## SUPPLIED DATA
--------------------------------------------------

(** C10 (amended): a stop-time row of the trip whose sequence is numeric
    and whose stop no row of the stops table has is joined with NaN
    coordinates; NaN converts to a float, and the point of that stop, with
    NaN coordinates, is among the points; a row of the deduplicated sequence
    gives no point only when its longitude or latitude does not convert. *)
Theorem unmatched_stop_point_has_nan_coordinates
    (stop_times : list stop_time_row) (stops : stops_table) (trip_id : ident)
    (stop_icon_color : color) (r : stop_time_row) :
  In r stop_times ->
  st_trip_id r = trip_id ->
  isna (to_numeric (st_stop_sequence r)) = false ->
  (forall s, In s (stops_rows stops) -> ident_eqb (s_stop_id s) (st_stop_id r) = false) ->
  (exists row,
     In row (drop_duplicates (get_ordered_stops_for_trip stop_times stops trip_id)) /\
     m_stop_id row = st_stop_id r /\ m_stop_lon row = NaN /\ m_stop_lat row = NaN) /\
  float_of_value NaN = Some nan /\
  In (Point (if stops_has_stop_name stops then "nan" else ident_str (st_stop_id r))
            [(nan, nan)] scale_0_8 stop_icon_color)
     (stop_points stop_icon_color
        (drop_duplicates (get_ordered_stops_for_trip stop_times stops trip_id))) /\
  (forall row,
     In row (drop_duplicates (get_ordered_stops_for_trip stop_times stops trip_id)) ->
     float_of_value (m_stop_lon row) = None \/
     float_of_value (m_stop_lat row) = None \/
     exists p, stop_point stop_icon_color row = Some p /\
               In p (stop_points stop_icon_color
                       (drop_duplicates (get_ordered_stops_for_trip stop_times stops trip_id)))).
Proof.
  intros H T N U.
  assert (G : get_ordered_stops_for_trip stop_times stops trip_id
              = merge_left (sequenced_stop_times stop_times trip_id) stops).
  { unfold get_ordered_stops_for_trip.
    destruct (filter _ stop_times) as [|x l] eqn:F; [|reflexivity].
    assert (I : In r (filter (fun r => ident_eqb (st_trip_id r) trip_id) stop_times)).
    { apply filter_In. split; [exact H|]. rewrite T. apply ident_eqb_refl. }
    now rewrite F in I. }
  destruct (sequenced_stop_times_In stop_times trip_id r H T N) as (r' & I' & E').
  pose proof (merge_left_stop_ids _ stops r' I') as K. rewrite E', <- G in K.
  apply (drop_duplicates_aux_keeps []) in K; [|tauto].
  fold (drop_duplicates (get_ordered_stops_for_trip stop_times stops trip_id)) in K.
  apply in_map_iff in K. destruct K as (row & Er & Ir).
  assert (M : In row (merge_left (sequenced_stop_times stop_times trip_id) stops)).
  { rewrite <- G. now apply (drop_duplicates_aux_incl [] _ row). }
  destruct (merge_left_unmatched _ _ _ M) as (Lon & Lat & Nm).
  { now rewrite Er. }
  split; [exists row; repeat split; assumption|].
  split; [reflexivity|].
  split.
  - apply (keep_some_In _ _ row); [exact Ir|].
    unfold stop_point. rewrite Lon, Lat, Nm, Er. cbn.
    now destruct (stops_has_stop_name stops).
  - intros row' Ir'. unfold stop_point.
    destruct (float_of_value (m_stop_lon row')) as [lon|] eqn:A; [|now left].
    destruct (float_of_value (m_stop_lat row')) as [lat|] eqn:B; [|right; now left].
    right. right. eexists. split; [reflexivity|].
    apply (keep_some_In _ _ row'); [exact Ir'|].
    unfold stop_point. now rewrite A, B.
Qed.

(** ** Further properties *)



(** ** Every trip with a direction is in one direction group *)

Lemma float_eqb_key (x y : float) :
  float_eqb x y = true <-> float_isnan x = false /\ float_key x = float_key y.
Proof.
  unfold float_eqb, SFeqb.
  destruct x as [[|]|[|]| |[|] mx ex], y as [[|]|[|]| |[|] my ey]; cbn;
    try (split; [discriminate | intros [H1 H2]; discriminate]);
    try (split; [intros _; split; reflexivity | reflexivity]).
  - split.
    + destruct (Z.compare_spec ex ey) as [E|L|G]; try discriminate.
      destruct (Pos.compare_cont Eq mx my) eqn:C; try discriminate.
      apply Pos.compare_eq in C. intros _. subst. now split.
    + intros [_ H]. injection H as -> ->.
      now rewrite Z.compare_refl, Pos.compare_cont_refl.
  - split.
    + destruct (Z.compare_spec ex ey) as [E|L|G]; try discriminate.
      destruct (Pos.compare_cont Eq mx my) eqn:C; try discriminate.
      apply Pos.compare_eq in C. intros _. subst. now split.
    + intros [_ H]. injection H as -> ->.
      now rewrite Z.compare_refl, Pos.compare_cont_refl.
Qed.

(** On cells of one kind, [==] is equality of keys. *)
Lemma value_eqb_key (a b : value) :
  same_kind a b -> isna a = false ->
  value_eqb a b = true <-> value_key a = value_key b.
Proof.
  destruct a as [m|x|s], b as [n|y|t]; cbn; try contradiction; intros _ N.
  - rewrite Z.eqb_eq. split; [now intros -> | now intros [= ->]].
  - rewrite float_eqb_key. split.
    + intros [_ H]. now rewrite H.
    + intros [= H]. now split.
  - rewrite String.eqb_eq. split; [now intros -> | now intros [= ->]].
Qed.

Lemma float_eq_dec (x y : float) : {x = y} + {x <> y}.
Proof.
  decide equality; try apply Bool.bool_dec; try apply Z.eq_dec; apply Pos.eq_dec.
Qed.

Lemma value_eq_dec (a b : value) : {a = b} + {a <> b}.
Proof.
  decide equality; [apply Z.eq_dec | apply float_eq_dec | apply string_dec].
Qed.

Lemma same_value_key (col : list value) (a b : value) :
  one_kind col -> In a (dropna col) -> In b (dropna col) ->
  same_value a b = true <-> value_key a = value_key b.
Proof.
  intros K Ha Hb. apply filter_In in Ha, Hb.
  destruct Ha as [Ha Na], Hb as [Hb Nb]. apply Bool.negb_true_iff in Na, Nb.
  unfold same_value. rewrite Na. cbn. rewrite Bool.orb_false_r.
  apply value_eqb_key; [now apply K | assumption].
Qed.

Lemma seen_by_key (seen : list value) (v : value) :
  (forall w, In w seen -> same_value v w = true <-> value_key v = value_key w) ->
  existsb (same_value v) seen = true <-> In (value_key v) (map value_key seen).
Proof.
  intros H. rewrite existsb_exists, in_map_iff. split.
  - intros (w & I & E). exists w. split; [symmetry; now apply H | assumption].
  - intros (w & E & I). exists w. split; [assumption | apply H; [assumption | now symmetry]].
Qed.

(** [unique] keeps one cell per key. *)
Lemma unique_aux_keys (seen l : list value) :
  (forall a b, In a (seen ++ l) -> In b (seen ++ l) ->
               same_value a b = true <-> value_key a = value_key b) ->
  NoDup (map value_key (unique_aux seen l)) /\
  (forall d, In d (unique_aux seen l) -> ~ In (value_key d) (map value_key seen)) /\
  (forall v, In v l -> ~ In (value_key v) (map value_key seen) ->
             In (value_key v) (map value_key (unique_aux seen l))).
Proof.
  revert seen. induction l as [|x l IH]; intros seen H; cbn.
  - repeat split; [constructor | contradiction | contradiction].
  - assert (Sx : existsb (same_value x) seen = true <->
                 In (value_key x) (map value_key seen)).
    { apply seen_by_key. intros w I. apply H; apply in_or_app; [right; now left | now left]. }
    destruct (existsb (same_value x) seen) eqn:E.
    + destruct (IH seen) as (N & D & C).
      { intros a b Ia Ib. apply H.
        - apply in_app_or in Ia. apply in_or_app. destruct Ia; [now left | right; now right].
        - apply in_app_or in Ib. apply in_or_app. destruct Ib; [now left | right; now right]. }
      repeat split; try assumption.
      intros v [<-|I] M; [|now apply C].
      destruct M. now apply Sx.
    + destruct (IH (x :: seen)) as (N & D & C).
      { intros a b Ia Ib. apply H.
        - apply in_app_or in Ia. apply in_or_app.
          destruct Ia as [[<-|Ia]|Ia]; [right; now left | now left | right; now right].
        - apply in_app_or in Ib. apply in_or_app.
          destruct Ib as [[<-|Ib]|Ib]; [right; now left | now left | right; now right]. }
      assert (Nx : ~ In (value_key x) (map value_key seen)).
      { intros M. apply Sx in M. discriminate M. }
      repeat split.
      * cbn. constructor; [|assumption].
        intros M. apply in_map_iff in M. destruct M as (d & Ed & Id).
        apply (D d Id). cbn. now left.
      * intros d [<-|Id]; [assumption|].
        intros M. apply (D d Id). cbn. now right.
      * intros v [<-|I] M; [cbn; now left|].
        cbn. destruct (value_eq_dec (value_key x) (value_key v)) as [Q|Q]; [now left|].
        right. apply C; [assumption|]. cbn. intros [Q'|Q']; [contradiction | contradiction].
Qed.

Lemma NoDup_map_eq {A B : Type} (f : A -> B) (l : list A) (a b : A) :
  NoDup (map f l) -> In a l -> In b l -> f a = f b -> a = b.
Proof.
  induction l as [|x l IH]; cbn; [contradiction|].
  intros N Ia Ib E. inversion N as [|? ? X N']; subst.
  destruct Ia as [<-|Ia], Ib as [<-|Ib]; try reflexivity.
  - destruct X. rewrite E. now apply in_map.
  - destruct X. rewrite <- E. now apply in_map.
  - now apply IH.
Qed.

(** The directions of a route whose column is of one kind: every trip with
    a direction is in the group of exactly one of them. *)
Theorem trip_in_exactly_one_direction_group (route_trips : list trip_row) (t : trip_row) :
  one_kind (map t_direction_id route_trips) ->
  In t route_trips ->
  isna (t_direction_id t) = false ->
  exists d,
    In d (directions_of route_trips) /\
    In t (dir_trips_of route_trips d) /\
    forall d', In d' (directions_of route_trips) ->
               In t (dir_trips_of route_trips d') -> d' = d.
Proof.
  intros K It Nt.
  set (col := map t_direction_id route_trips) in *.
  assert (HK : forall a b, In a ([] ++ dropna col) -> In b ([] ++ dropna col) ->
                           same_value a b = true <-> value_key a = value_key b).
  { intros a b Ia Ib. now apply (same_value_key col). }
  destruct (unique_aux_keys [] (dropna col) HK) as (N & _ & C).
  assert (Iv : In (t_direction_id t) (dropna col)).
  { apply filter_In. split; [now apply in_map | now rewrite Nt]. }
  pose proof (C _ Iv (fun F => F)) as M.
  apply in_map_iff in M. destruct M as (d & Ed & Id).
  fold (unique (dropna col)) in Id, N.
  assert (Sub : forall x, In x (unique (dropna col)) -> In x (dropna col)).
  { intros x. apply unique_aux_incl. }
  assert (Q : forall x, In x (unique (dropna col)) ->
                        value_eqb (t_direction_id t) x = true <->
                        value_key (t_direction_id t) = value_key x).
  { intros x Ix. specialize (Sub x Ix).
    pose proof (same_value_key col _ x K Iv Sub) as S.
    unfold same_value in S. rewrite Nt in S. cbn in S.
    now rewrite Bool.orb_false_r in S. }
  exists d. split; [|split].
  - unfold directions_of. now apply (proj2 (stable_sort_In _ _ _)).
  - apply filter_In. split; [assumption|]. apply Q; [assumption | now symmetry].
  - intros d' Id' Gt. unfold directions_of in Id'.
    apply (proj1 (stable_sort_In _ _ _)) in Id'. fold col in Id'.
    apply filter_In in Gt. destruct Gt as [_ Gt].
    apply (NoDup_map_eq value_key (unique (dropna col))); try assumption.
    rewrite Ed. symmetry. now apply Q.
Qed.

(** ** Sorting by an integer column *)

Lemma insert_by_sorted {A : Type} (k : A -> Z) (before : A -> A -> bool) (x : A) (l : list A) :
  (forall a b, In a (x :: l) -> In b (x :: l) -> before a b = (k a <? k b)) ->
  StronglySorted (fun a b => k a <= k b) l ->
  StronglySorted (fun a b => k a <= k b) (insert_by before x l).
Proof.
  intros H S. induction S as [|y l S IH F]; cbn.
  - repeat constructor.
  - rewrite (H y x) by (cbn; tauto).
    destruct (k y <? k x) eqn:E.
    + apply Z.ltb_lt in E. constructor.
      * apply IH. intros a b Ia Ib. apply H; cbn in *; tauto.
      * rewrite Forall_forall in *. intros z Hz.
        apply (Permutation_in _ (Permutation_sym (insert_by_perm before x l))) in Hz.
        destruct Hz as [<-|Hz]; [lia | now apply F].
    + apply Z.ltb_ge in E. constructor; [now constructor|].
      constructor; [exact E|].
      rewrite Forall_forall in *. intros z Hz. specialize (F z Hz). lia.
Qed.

--------------------------------------------------

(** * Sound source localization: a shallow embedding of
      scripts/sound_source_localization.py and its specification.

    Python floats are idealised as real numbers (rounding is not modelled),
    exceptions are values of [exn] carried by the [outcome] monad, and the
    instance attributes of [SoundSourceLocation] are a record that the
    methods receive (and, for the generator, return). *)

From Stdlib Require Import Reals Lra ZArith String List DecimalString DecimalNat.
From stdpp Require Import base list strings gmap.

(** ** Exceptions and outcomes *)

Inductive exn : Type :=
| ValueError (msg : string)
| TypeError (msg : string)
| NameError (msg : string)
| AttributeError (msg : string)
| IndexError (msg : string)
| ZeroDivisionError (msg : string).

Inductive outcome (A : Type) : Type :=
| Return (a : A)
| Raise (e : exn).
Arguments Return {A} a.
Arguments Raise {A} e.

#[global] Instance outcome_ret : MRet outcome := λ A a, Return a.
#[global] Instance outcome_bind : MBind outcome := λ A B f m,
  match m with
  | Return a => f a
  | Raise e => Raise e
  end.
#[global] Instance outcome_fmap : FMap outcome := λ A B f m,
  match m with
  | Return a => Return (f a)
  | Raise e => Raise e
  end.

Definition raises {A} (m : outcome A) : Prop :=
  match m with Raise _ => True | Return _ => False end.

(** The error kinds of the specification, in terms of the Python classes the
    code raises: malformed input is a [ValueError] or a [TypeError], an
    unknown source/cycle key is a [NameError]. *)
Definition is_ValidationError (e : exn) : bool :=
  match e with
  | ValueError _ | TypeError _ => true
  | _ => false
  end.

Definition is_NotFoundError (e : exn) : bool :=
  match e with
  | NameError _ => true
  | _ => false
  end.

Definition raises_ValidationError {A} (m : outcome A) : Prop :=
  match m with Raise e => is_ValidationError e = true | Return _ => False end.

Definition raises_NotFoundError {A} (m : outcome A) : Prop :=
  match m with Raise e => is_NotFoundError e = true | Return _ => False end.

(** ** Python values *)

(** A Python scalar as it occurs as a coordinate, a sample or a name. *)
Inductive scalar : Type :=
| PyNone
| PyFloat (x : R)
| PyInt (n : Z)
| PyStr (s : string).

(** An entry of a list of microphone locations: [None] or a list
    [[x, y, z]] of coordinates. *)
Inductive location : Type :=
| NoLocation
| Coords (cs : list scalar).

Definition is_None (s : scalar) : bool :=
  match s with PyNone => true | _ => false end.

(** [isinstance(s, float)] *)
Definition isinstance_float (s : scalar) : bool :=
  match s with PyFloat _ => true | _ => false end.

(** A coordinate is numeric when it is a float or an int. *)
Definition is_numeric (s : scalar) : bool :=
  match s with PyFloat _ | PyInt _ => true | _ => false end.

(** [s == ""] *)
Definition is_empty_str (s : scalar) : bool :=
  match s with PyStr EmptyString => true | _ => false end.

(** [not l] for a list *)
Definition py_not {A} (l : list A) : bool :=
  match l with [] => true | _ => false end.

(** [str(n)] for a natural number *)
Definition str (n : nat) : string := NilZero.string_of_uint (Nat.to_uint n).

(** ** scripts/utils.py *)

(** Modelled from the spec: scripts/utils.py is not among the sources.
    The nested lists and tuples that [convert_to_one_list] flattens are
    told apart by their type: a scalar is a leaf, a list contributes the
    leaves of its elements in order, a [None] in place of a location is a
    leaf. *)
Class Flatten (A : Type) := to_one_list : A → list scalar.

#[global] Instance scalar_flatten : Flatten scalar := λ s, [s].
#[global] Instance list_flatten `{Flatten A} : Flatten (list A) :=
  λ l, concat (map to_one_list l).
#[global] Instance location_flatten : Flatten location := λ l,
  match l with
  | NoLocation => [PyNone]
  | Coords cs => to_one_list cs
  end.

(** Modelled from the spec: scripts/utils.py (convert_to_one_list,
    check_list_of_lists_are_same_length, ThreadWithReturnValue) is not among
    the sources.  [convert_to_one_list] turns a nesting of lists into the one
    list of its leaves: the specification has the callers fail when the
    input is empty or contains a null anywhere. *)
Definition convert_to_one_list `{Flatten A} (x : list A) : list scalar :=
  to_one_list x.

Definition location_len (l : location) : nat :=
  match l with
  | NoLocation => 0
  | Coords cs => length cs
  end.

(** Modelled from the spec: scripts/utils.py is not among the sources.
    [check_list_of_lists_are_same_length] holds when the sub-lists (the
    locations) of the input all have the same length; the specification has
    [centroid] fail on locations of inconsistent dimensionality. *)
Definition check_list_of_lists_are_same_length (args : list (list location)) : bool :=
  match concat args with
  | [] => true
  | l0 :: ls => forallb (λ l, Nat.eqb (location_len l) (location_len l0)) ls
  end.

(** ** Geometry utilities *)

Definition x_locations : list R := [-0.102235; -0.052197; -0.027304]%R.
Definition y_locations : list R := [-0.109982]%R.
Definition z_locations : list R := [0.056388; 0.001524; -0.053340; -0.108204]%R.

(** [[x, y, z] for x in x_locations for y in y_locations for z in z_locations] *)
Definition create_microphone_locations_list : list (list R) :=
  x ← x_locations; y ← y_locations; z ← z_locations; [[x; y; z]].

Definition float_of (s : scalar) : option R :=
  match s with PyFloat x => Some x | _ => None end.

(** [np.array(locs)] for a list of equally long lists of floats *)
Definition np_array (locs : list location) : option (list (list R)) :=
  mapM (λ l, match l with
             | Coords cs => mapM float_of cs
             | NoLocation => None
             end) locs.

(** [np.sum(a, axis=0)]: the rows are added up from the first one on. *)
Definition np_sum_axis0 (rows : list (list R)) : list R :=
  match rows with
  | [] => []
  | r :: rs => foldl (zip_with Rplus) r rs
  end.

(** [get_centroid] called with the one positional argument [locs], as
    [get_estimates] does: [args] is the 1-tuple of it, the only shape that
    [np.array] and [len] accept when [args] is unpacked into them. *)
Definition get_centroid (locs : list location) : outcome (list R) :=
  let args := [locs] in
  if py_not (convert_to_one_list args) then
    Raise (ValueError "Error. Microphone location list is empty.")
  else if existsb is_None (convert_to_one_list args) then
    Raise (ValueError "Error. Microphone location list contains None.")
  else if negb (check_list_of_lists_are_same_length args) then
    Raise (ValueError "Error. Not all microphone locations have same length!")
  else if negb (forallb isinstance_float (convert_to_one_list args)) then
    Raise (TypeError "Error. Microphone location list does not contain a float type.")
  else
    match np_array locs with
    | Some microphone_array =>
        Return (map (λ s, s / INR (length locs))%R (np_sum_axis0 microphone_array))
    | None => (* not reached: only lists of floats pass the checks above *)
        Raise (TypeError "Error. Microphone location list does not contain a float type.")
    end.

--------------------------------------------------

## ABOUT THIS EXERCISE
Some lines above may contain the string "input". State how many of them the records have, and nothing more.

## EXERCISE SOLUTION
3